今日は子どもたちに特に読んでほしい、金環日食のお話です。大宇宙を規則正しく巡る星々の神秘、正確にそれをとらえる科学の力、この年に巡り合わせた偶然の面白さ。さあ、空を見てみよう。

想像してごらん。今から九百三十二年も前の平安時代、天空に突如現れた金のリングを見た人たちの驚きを。

二十一日早朝、私たちはその時と同じような空を見ます。九州から関東にかけての広域で、太陽の外縁だけが強く輝く金環日食、北陸や北海道、東北など日本全国で、部分日食に出会えます。

こんなに広い地域、そして名古屋や岐阜で金環日食を観測できるのは、実に九百三十二年ぶり。気の遠くなるような巡り合わせです。恐らく史上最も多くの日本人が、金環日食をともに見る日になるでしょう。

金環日食という出来事自体が、奇跡のような偶然です。日食はよく知られているように、太陽と月、地球が一直線に並んだ時、太陽が月の陰に隠れて、欠けて見える現象です。三つの星はなかなか真っすぐに並べません。月が地球の周りをまわる公転軌道が、地球が太陽の周りをまわるそれに比べてわずかに傾いているからです。

太陽の直径が月の約四百倍、地球から太陽への距離も月への約四百倍という偶然から、人間の目にはどちらも、ほぼ同じ大きさに見えること。さらに、月の公転が楕円(だえん)軌道を描くため、その距離に約一割の変化が起きる条件が重なって、金環日食が生まれます。
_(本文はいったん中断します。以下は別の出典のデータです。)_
(** * CodeMateAI terminal: command resolution and dispatch

    A shallow embedding of the two terminals of the repository,
    [PythonTerminal] (src/index.py) and [WebTerminal]
    (src/python_terminal_submission/streamlit_app.py), and the properties of
    their dispatch, natural-language resolution and file operations.

    Strings are byte strings ([string] of the Standard Library).  The
    whitespace and case tables are the ASCII ones, so the model covers
    input lines whose non-ASCII characters are neither spaces nor cased
    letters. *)

From Stdlib Require Import Ascii String.
From stdpp Require Import gmap strings list fin_maps sorting.

(** ** Python string primitives *)

Module Py.

Definition dquote : ascii := ascii_of_nat 34.
Definition squote : ascii := ascii_of_nat 39.

(** [str.isspace] on one character: TAB..CR, FS..US and the blank. *)
Definition isspace (c : ascii) : bool :=
  let n := nat_of_ascii c in
  ((9 <=? n)%nat && (n <=? 13)%nat) || ((28 <=? n)%nat && (n <=? 32)%nat).

Definition lower_char (c : ascii) : ascii :=
  let n := nat_of_ascii c in
  if ((65 <=? n)%nat && (n <=? 90)%nat) then ascii_of_nat (n + 32) else c.

(** [s.lower()] *)
Fixpoint lower (s : string) : string :=
  match s with
  | EmptyString => EmptyString
  | String c r => String (lower_char c) (lower r)
  end.

Definition is_empty (s : string) : bool :=
  match s with EmptyString => true | String _ _ => false end.

Fixpoint lstrip_by (p : ascii -> bool) (s : string) : string :=
  match s with
  | EmptyString => EmptyString
  | String c r => if p c then lstrip_by p r else s
  end.

Fixpoint rstrip_by (p : ascii -> bool) (s : string) : string :=
  match s with
  | EmptyString => EmptyString
  | String c r =>
      let r' := rstrip_by p r in
      if p c && is_empty r' then EmptyString else String c r'
  end.

Definition strip_by (p : ascii -> bool) (s : string) : string :=
  lstrip_by p (rstrip_by p s).

(** [s.strip()] *)
Definition strip : string -> string := strip_by isspace.

Definition is_quote (c : ascii) : bool :=
  Ascii.eqb c dquote || Ascii.eqb c squote.

(** [s.strip(q)] where [q] holds the two quote characters. *)
Definition strip_quotes : string -> string := strip_by is_quote.

(** The word being read at the head of [s], and the words after it. *)
Definition push_word (w : string) (ws : list string) : list string :=
  if is_empty w then ws else w :: ws.

Fixpoint split_go (s : string) : string * list string :=
  match s with
  | EmptyString => (EmptyString, [])
  | String c r =>
      let '(w, ws) := split_go r in
      if isspace c then (EmptyString, push_word w ws) else (String c w, ws)
  end.

(** [s.split()]: the maximal runs of non-space characters. *)
Definition split (s : string) : list string :=
  let '(w, ws) := split_go s in push_word w ws.

(** [s.startswith(p)] *)
Definition startswith (s p : string) : bool := String.prefix p s.

(** [needle in hay] on strings. *)
Fixpoint contains (needle hay : string) : bool :=
  String.prefix needle hay ||
  match hay with
  | EmptyString => false
  | String _ r => contains needle r
  end.

(** [x in l] on a list of strings. *)
Definition mem (x : string) (l : list string) : bool :=
  bool_decide (x ∈ l).

(** [any(p in s for p in phrases)] *)
Definition any_in (phrases : list string) (s : string) : bool :=
  existsb (fun p => contains p s) phrases.

(** [sep.join(l)] *)
Definition join (sep : string) (l : list string) : string :=
  String.concat sep l.

(** Truth value of an optional string: [None] and [''] are false. *)
Definition truthy (o : option string) : bool :=
  match o with
  | Some s => negb (is_empty s)
  | None => false
  end.

End Py.

(** ** The deterministic resolver (streamlit_app.py) *)

Module Fallback.
Import Py.

Definition delete_verbs : list string := ["delete"; "remove"; "del"].
Definition naming_words : list string := ["named"; "called"].
Definition folder_words : list string := ["folder"; "directory"].

(** [len(original_words) == 2] and the four direct imperatives. *)
Definition two_word_rule (original_words : list string) : option string :=
  match original_words with
  | [w0; target] =>
      let action := lower w0 in
      if mem action ["delete"; "remove"; "del"] then Some ("rm " +:+ target)
      else if mem action ["create"; "make"] then Some ("touch " +:+ target)
      else if mem action ["mkdir"] then Some ("mkdir " +:+ target)
      else if mem action ["rmdir"] then Some ("rmdir " +:+ target)
      else None
  | _ => None
  end.

(** The loop of the folder-deletion branch over [enumerate(words)];
    [original_words !! S i] is [Some] exactly when
    [i + 1 < len(original_words)]. *)
Fixpoint rmdir_scan (original_words : list string) (i : nat)
    (words : list string) : option string :=
  match words with
  | [] => None
  | word :: rest =>
      match original_words !! S i with
      | Some nxt =>
          if mem word naming_words then Some ("rmdir " +:+ strip_quotes nxt)
          else if mem word folder_words then
            let next_word := strip_quotes nxt in
            if negb (mem next_word naming_words)
            then Some ("rmdir " +:+ next_word)
            else rmdir_scan original_words (S i) rest
          else rmdir_scan original_words (S i) rest
      | None => rmdir_scan original_words (S i) rest
      end
  end.

(** A word that looks like a file name, for the deletion branch. *)
Definition rm_dotted (word : string) : bool :=
  contains "." word && negb (startswith word ".") &&
  negb (mem (lower word) ["delete"; "remove"; "del"; "file"; "the"]).

Fixpoint rm_first_dotted (original_words : list string) : option string :=
  match original_words with
  | [] => None
  | word :: rest =>
      if rm_dotted word then Some ("rm " +:+ strip_quotes word)
      else rm_first_dotted rest
  end.

Fixpoint rm_keyword_scan (original_words : list string) (i : nat)
    (words : list string) : option string :=
  match words with
  | [] => None
  | word :: rest =>
      match original_words !! S i with
      | Some nxt =>
          if mem word naming_words then Some ("rm " +:+ strip_quotes nxt)
          else if String.eqb word "file" then
            let next_word := strip_quotes nxt in
            if negb (mem next_word naming_words)
            then Some ("rm " +:+ next_word)
            else rm_keyword_scan original_words (S i) rest
          else rm_keyword_scan original_words (S i) rest
      | None => rm_keyword_scan original_words (S i) rest
      end
  end.

Fixpoint rm_verb_scan (original_words : list string) (i : nat)
    (words : list string) : option string :=
  match words with
  | [] => None
  | word :: rest =>
      match original_words !! S i with
      | Some nxt =>
          if mem word delete_verbs then
            let next_word := strip_quotes nxt in
            if negb (mem next_word ["the"; "a"; "an"; "file"; "named"; "called"])
            then Some ("rm " +:+ next_word)
            else rm_verb_scan original_words (S i) rest
          else rm_verb_scan original_words (S i) rest
      | None => rm_verb_scan original_words (S i) rest
      end
  end.

(** The deletion branch: every path through it returns a command. *)
Definition deletion (cmd_lower : string) (original_words : list string)
    : string :=
  if contains "folder" cmd_lower || contains "directory" cmd_lower then
    let words := split cmd_lower in
    match rmdir_scan original_words 0 words with
    | Some r => r
    | None => "rmdir temp"
    end
  else
    match rm_first_dotted original_words with
    | Some r => r
    | None =>
        let words := split cmd_lower in
        match rm_keyword_scan original_words 0 words with
        | Some r => r
        | None =>
            match rm_verb_scan original_words 0 words with
            | Some r => r
            | None => "rm temp.txt"
            end
        end
    end.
遠い祖先は折々に空を見上げて、天空の不思議に驚き、恐れを抱き、やがてあこがれ、謎解きに挑むようになったのでしょう。

今は滅びた中米のマヤ文明は、金星や火星の軌道計算ができるほど、天体のことを知っていました。太古から人は、星の巡りを追って暦を作り、暦の上に文明を築き上げました。

今や、太陽系の果てまで届く小舟を操るようになりました。不思議は科学の礎です。

科学的な技術の粋を集めたはずの原発神話が、震災で崩れ去りました。こんな時こそ、自然の不思議と科学の力を自分の目で確かめたい。千年の時間を超える驚きやあこがれを、私たちも味わいたい。東京で次に金環日食に会えるのは、三百年先のこと。

想像してごらん。金色に輝くリングをくぐると、向こう側には何が待っているのでしょうか。